What matters here is not the survey headline but the composition underneath it. Family offices are not abandoning private markets—they are abandoning the GP-friendly fee structures and 10-year blind pools that defined the 2010s. Direct lending platforms, co-investment vehicles, and single-asset continuation funds now represent 41% of new alternative commitments, up from 18% in 2021. This is a structural repricing of illiquidity premium. When a family office can lend senior secured at SOFR + 550 with a three-year maturity versus committing to a PE fund with a 2.0% management fee on committed capital and no distributions until year five, the IRR math tilts hard toward credit. The denominator effect has forced institutions to hold.

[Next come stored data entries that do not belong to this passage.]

(** * The table storage engine of sky (db/table.go)

    A shallow embedding of the table type of [db/table.go]: the expiration
    sweeper [SweepNextBatch], the transaction wrapper [Update] with its
    statistics report [ddEmitStats], [open], the schema document
    ([marshal] / [unmarshal]), the event record ([rawEvent]) and
    [shardIndex]; then the names of buckets and keys, the storage
    statistics [Stats], [close] and the operation statistics [Stat.Diff].

    Conventions.
    - A Go [int] is 64 bits wide and is modelled as a [Z].  The counters of
      the sweeper are bounded by the batch size and by the number of stored
      events, far below [2^63], so their additions are written without
      wrap-around; where a conversion between integer types matters
      ([shardIndex], the event record) the ranges are written out.
    - A [[]byte] is a [list byte]; [bytes.Compare] is [bytes_Compare].
    - The Bolt store, the statsd sink, the clock, [encoding/json] and the
      MessagePack codec are libraries outside the repository.  The store is
      a finite map from bucket names to key-sorted association lists, the
      sink is the list of emitted metrics, and what Bolt does behind its
      interface ([bolt.Open], the statistics it keeps) is a parameter of
      the section that uses it.  A database handle is open or closed: a
      closed one begins no transaction.
    - A string is a [string] of bytes; [encoding/json] writes and reads
      valid UTF-8 only. *)

From Stdlib Require Import ZArith Lia List Bool.
From Stdlib Require Import Strings.Byte.
From stdpp Require Import base option list gmap strings pretty sorting.

Local Open Scope Z_scope.

(** ** Byte strings *)

Abbreviation bytes := (list byte).

Definition byte_val (b : byte) : Z := Z.of_N (Byte.to_N b).

(** [bytes.Compare]: lexicographic order, result in {-1, 0, 1}. *)
Fixpoint bytes_Compare (a b : bytes) : Z :=
  match a, b with
  | [], [] => 0
  | [], _ :: _ => -1
  | _ :: _, [] => 1
  | x :: a', y :: b' =>
      if byte_val x <? byte_val y then -1
      else if byte_val y <? byte_val x then 1
      else bytes_Compare a' b'
  end.

(** ** Outcomes of Go code: a value, a run-time panic, or (for the model's
    bounded loops only) exhausted fuel. *)

Inductive Res (A : Type) : Type :=
  | Ok (a : A)
  | Panic (msg : string)
  | OutOfFuel.
Arguments Ok {A} a.
Arguments Panic {A} msg.
Arguments OutOfFuel {A}.

Global Instance Res_bind : MBind Res := λ A B k r,
  match r with
  | Ok a => k a
  | Panic m => Panic m
  | OutOfFuel => OutOfFuel
  end.

Global Instance Res_ret : MRet Res := λ A a, Ok a.

(** ** Errors *)

(** Modelled from the spec: the last constructor, [TableBusy], is the
    lifecycle error kind of the spec's error list ("TableNotOpen,
    TableBusy"); nothing in table.go declares or returns it.  The other
    constructors are the errors that table.go declares, receives from Bolt
    or makes with [fmt.Errorf]. *)
Inductive error : Type :=
  | ErrObjectIDRequired          (* errors.New("object id required") *)
  | NoDeletes                    (* errors.New("nothing was deleted, ...") *)
  | bolt_ErrTimeout              (* bolt.ErrTimeout = errors.New("timeout") *)
  | bolt_Err (msg : string)      (* any other error of the store *)
  | Errorf (msg : string)        (* a fresh error made by fmt.Errorf *)
  | TableBusy.

Definition Error (e : error) : string :=
  match e with
  | ErrObjectIDRequired => "object id required"
  | NoDeletes => "nothing was deleted, rollback instead of commit"
  | bolt_ErrTimeout => "timeout"
  | bolt_Err m => m
  | Errorf m => m
  | TableBusy => "table busy"
  end.

Global Instance error_eq_dec : EqDecision error.
Proof. solve_decision. Defined.

(** ** The Bolt store

    A shard bucket holds one sub-bucket per object, keyed by the object id;
    an object bucket holds the event records, keyed by timestamp.  A bucket
    is the list of its entries in key order, the order in which a Bolt
    cursor yields them. *)

Abbreviation ObjectBucket := (list (bytes * bytes)).
Abbreviation ShardBucket := (list (bytes * list (bytes * bytes))).
Abbreviation Root := (gmap string (list (bytes * list (bytes * bytes)))).

Section Bucket.
Context {V : Type}.

(** [Cursor.First]: the key of the first entry, [nil] on an empty bucket. *)
Definition cursor_First (b : list (bytes * V)) : option bytes :=
  fst <$> head b.

(** [Cursor.Seek k]: the cursor moves to the first entry whose key is
    [>= k]; the cursor is the list of the entries from its position on. *)
Fixpoint cursor_Seek (k : bytes) (b : list (bytes * V)) : list (bytes * V) :=
  match b with
  | [] => []
  | e :: b' => if bytes_Compare (fst e) k <? 0 then cursor_Seek k b' else b
  end.

(** [Cursor.Next]: the key of the entry after the cursor's position. *)
Definition cursor_Next (c : list (bytes * V)) : option bytes :=
  fst <$> head (tail c).

(** [Bucket.Bucket key] / [Bucket.Get key]. *)
Fixpoint bucket_get (k : bytes) (b : list (bytes * V)) : option V :=
  match b with
  | [] => None
  | e :: b' => if bytes_Compare (fst e) k =? 0 then Some (snd e) else bucket_get k b'
  end.

(** The bucket after the entry at [k] was replaced by [v]. *)
Fixpoint bucket_set (k : bytes) (v : V) (b : list (bytes * V)) : list (bytes * V) :=
  match b with
  | [] => []
  | e :: b' =>
      if bytes_Compare (fst e) k =? 0 then (fst e, v) :: b' else e :: bucket_set k v b'
  end.

(** [Bucket.DeleteBucket key] / [Bucket.Delete key]. *)
Fixpoint bucket_delete (k : bytes) (b : list (bytes * V)) : list (bytes * V) :=
  match b with
  | [] => []
  | e :: b' =>
      if bytes_Compare (fst e) k =? 0 then b' else e :: bucket_delete k b'
  end.
End Bucket.

(** Statistics kept by Bolt ([bolt.Stats], with its [TxStats]); durations
    are nanoseconds. *)
Record TxStats := {
  PageCount : Z; PageAlloc : Z; CursorCount : Z; NodeCount : Z; NodeDeref : Z;
  Rebalance : Z; RebalanceTime : Z; Split : Z; Spill : Z; SpillTime : Z;
  Write : Z; WriteTime : Z
}.

Record Stats := {
  FreePageN : Z; PendingPageN : Z; FreeAlloc : Z; FreelistInuse : Z;
  TxN : Z; OpenTxN : Z; TxStats_ : TxStats
}.

(** [*bolt.DB]: the committed buckets, the statistics counters and
    whether the handle is open ([DB.Close] closes it; a closed handle
    begins no transaction). *)
Record DB := {
  db_root : Root;
  db_stats : Stats;
  FillPercent : Z * Z;           (* 0.9 is (9, 10) *)
  db_StrictMode : bool;
  db_opened : bool
}.
(** X11: a URL that [parse_url] returns has a scheme that
    [creat_connection] takes: parsed, its scheme is http or https, so
    [creat_connection] does not raise [InvalidScheme] for it, and does what
    the constructor of the connection does with the netloc. *)
Theorem parse_url_result_is_connectable (U : Unicode) (W : Network) (url : object)
  (r scheme netloc path params query fragment : str) :
  parse_url U url = Ok r ->
  urlparse U r [] = Ok (scheme, netloc, path, params, query, fragment) ->
  (scheme = py "http" \/ scheme = py "https")
  /\ creat_connection W scheme netloc <> Raise InvalidScheme
  /\ creat_connection W scheme netloc = HTTPConnection W netloc.
Proof.
  intros Hr Hp.
  assert (Hv : forall s, s = py "http" \/ s = py "https" -> valid_scheme s)
    by (intros s [-> | ->]; repeat split; try discriminate; vm_compute; reflexivity).
  assert (Hs : scheme = py "http" \/ scheme = py "https").
  { unfold parse_url in Hr. destruct url as [|[|a t]]; try discriminate.
    destruct (prepend_scheme_if_needed U (a :: t) (py "http")) as [u1|]; cbn [bind] in Hr;
      [|discriminate].
    destruct (urldefragauth U u1) as [u2|]; cbn [bind] in Hr; [|discriminate].
    destruct (urlparse U u2 []) as [[[[[[s n] p] pa] q] f]|]; cbn [bind] in Hr;
      [|discriminate].
    destruct (str_in s allowed_schemes) eqn:Es; cbn [negb] in Hr; [|discriminate].
    destruct (uni_idna U n) as [n'|]; cbn [bind] in Hr; [|discriminate].
    injection Hr as <-.
    unfold str_in, allowed_schemes in Es. cbn [existsb] in Es.
    rewrite orb_false_r in Es. apply orb_true_iff in Es.
    assert (Hs : s = py "http" \/ s = py "https")
      by (destruct Es as [Es | Es]; apply str_eqb_eq in Es; auto).
    destruct (urlunparse_scheme s n' p pa q f (valid_scheme_nonempty s (Hv s Hs)))
      as [rest E].
    assert (Hp' : urlparse U (s ++ 58 :: rest) []
                  = Ok (scheme, netloc, path, params, query, fragment))
      by (rewrite <- E; exact Hp).
    apply urlparse_scheme in Hp'.
    rewrite (url_text_prefix s rest (Hv s Hs)), (split_scheme_prefix s _ _ (Hv s Hs)) in Hp'.
    cbn [fst] in Hp'. subst scheme. exact Hs. }
  split; [exact Hs|].
  assert (E : creat_connection W scheme netloc = HTTPConnection W netloc)
    by (destruct Hs as [-> | ->]; reflexivity).
  split; [|exact E]. rewrite E. unfold HTTPConnection.
  destruct (http_accepts W netloc); discriminate.
Qed.
Lemma param_step_body cps rb bfs s :
  field bfs "in" = JStr "body" -> convertSwagger2Schema (field bfs "schema") = Ok s ->
  convert_param_step (cps, rb) (JObj bfs) =
  Ok (cps, JObj [("description", field bfs "description"); ("required", field bfs "required");
                 ("content", JObj [("application/json", JObj [("schema", s)])])]).
Proof.
  intros Hin Hs. unfold convert_param_step. rewrite !get_obj. cbn [bind]. rewrite Hin. cbn [is_str].
  rewrite String.eqb_refl. cbn [bind]. rewrite Hs. reflexivity.
Qed.

(** In a converted document, the operation under a path and a method is the
    conversion of the source's operation there. *)
Lemma converted_operation_at dfs pfs C path ifs m op oc :
  convertSwagger2ToOpenAPI3 (JObj dfs) = Ok C -> field dfs "paths" = JObj pfs ->
  NoDup (map fst pfs) -> In (path, JObj ifs) pfs -> In m swagger2_methods ->
  field ifs m = op -> truthy op = true -> convertSwagger2Operation op = Ok oc ->
  obj_field (obj_field (obj_field C "paths") path) m = oc.
Proof.
  intros H Hp Hnd Hin Hm Hop Ht Hoc.
  destruct (convertSwagger2ToOpenAPI3_paths dfs pfs C H Hp) as [paths3 [Hf [_ Hc]]].
  destruct (keyed_fold_lookup convert_path_item pfs paths3 Hnd Hf) as [Hl _].
  destruct (Hl path (JObj ifs) Hin) as [c [Hcv Hlc]].
  destruct (convert_path_item_methods ifs c Hcv) as [ops [-> Hops]].
  destruct (proj1 (Hops m Hm)) as [oc' [Hoc' Hlo]]; [rewrite Hop; exact Ht |].
  rewrite Hop, Hoc in Hoc'. injection Hoc' as <-.
  rewrite Hc. unfold obj_field at 2, field at 1. rewrite Hlc.
  unfold obj_field, field. rewrite Hlo. reflexivity.
Qed.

Family offices are choosing to rotate.
The second-order effect lands on fund managers who relied on patient family office capital to anchor vintage years. PE funds raising in 2025 face a $60-80 billion shortfall if family offices maintain this posture through year-end. That pressure will flow downward into portfolio companies, which will see delayed growth equity rounds, more structured minority recaps, and an uptick in asset sales to credit funds. Private credit managers, meanwhile, are staffing up direct origination teams and raising larger vehicles to meet demand—Ares and Blackstone each filed for $8+ billion credit funds in Q1 2025, targeting this exact cohort.
Operators and allocators should watch three near-term events. First, whether PE distributions accelerate in Q3 2025 as firms attempt IPOs and secondary sales to prove liquidity. Second, whether private credit default rates, currently at 1.8%, rise as the $210 billion in maturities due between now and Q2 2026 hit refinancing markets. Third, whether family offices begin pulling back on infrastructure after the current wave of $140+ billion in committed capital deploys, or whether they treat it as a permanent allocation shift.
BlackRock published the survey to position its own Diversified Infrastructure and Private Credit Solutions funds. Family offices are reading it to confirm what their quarterly statements already showed: the 2020-2022 PE vintage is a sunk cost, and the next $500 billion in family office alternative capital will price liquidity and income above multiple expansion.